2Todos ellos fueron bautizados en la nube y en el mar para unirse a Moisés.
3Todos también comieron el mismo alimento espiritual
4y tomaron la misma bebida espiritual, pues bebían de la roca espiritual que los acompañaba, y la roca era Cristo.
5Sin embargo, la mayoría de ellos no agradaron a Dios, y sus cuerpos quedaron tendidos en el desierto.
6Todo eso sucedió para servirnos de ejemplo, a fin de que no nos apasionemos por lo malo, como lo hicieron ellos.
7No sean idólatras, como lo fueron algunos de ellos, según está escrito: «Se sentó el pueblo a comer y a beber, y se entregó al desenfreno.»
8No cometamos inmoralidad sexual, como algunos lo hicieron, por lo que en un sólo día perecieron veintitrés mil.
9Tampoco pongamos a prueba al Señor, como lo hicieron algunos y murieron víctimas de las serpientes.

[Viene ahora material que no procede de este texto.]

(** Lines 133-161. *)
Definition consume_stream (api_inputs : dict) : M unit :=
  match converse_stream bedrock_client api_inputs with
  | StreamRaise e => lift (Raise e)
  | StreamAbsent => lift (Raise TypeError)
  | Stream events ending =>
      for_each events handle_event ;;
      match ending with
      | Some e => lift (Raise e)
      | None => ret tt
      end
  end.

(** Lines 163-175. *)
Definition read_response (api_inputs : dict) : M unit :=
  response <- lift (converse bedrock_client api_inputs) ;;
  modify (set_time_to_next_token []) ;;
  modify (set_ttft (VInt 0)) ;;
  output <- lift (getitem (VDict response) "output") ;;
  message <- lift (getitem output "message") ;;
  r <- lift (getitem message "role") ;;
  modify (set_role r) ;;
  output <- lift (getitem (VDict response) "output") ;;
  message <- lift (getitem output "message") ;;
  content <- lift (getitem message "content") ;;
  block <- lift (getitem_int content 0) ;;
  text <- lift (getitem block "text") ;;
  modify (set_generated_text text) ;;
  stop <- lift (getitem (VDict response) "stopReason") ;;
  modify (set_message_stop stop) ;;
  u <- lift (getitem (VDict response) "usage") ;;
  modify (set_usage u) ;;
  m <- lift (getitem (VDict response) "metrics") ;;
  modify (set_metrics m) ;;
  token_usage <- lift (getitem (VDict response) "usage") ;;
  ret tt.

(** Lines 132-179, the body of the [try]. *)
Definition try_body (api_inputs : dict) (stream_model : pyval) : M unit :=
  (if truthy stream_model
   then consume_stream api_inputs
   else read_response api_inputs) ;;
  u <- gets usage ;;
  received <- lift (getitem u "outputTokens") ;;
  modify (set_tokens_received received) ;;
  now <- monotonic ;;
  s <- gets start_time ;;
  modify (set_total_request_time (VFloat (now - s))) ;;
  throughput <- lift (truediv received (now - s)) ;;
  modify (set_output_throughput throughput).

(** Lines 181-185, the [except] clause. *)
Definition on_exception (e : exn) : M unit :=
  msg <- gets error_msg ;;
  set_metric ERROR_MSG msg ;;
  code <- gets error_response_code ;;
  set_metric ERROR_CODE code.

(** Lines 187-193. *)
Definition report : M unit :=
  gaps <- gets time_to_next_token ;;
  set_metric INTER_TOKEN_LAT (py_sum gaps) ;;
  t <- gets ttft ;;
  set_metric TTFT t ;;
  total <- gets total_request_time ;;
  set_metric E2E_LAT total ;;
  throughput <- gets output_throughput ;;
  set_metric REQ_OUTPUT_THROUGHPUT throughput ;;
  u <- gets usage ;;
  n <- lift (getitem u "totalTokens") ;;
  set_metric NUM_TOTAL_TOKENS n ;;
  u <- gets usage ;;
  n <- lift (getitem u "outputTokens") ;;
  set_metric NUM_OUTPUT_TOKENS n ;;
  u <- gets usage ;;
  n <- lift (getitem u "inputTokens") ;;
  set_metric NUM_INPUT_TOKENS n.

(** Lines 110-129: the locals once [start_time] and
    [most_recent_received_token_time] have been read from the clock. *)
Definition initial_locals : Locals :=
  {| role := VStr "";
     generated_text := VStr "";
     message_stop := VStr "";
     usage := VDict ∅;
     metrics := VDict ∅;
     benchmark_metrics := <[ERROR_MSG := VStr ""]> (<[ERROR_CODE := VNone]> ∅);
     time_to_next_token := [];
     tokens_received := VInt 0;
     ttft := VInt 0;
     error_response_code := VNone;
     error_msg := VStr "";
     output_throughput := VInt 0;
     total_request_time := VInt 0;
     start_time := clock 0;
     most_recent_received_token_time := clock 1;
     clock_reads := 2 |}.

(** Lines 131-185: the locals when the [try] statement is left. *)
Definition timing_engine (api_inputs : dict) (stream_model : pyval) : outcome unit * Locals :=
  try_except (try_body api_inputs stream_model) on_exception initial_locals.

(** [os.environ.get(k)] is truthy. *)
Definition env_set (environ : gmap string string) (k : string) : bool :=
  match environ !! k with
  | Some v => negb (String.eqb v "")
  | None => false
  end.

10Ni murmuren contra Dios, como lo hicieron algunos y sucumbieron a manos del ángel destructor.
11Todo eso les sucedió para servir de ejemplo, y quedó escrito para advertencia nuestra, pues a nosotros nos ha llegado el fin de los tiempos.
12Por lo tanto, si alguien piensa que está firme, tenga cuidado de no caer.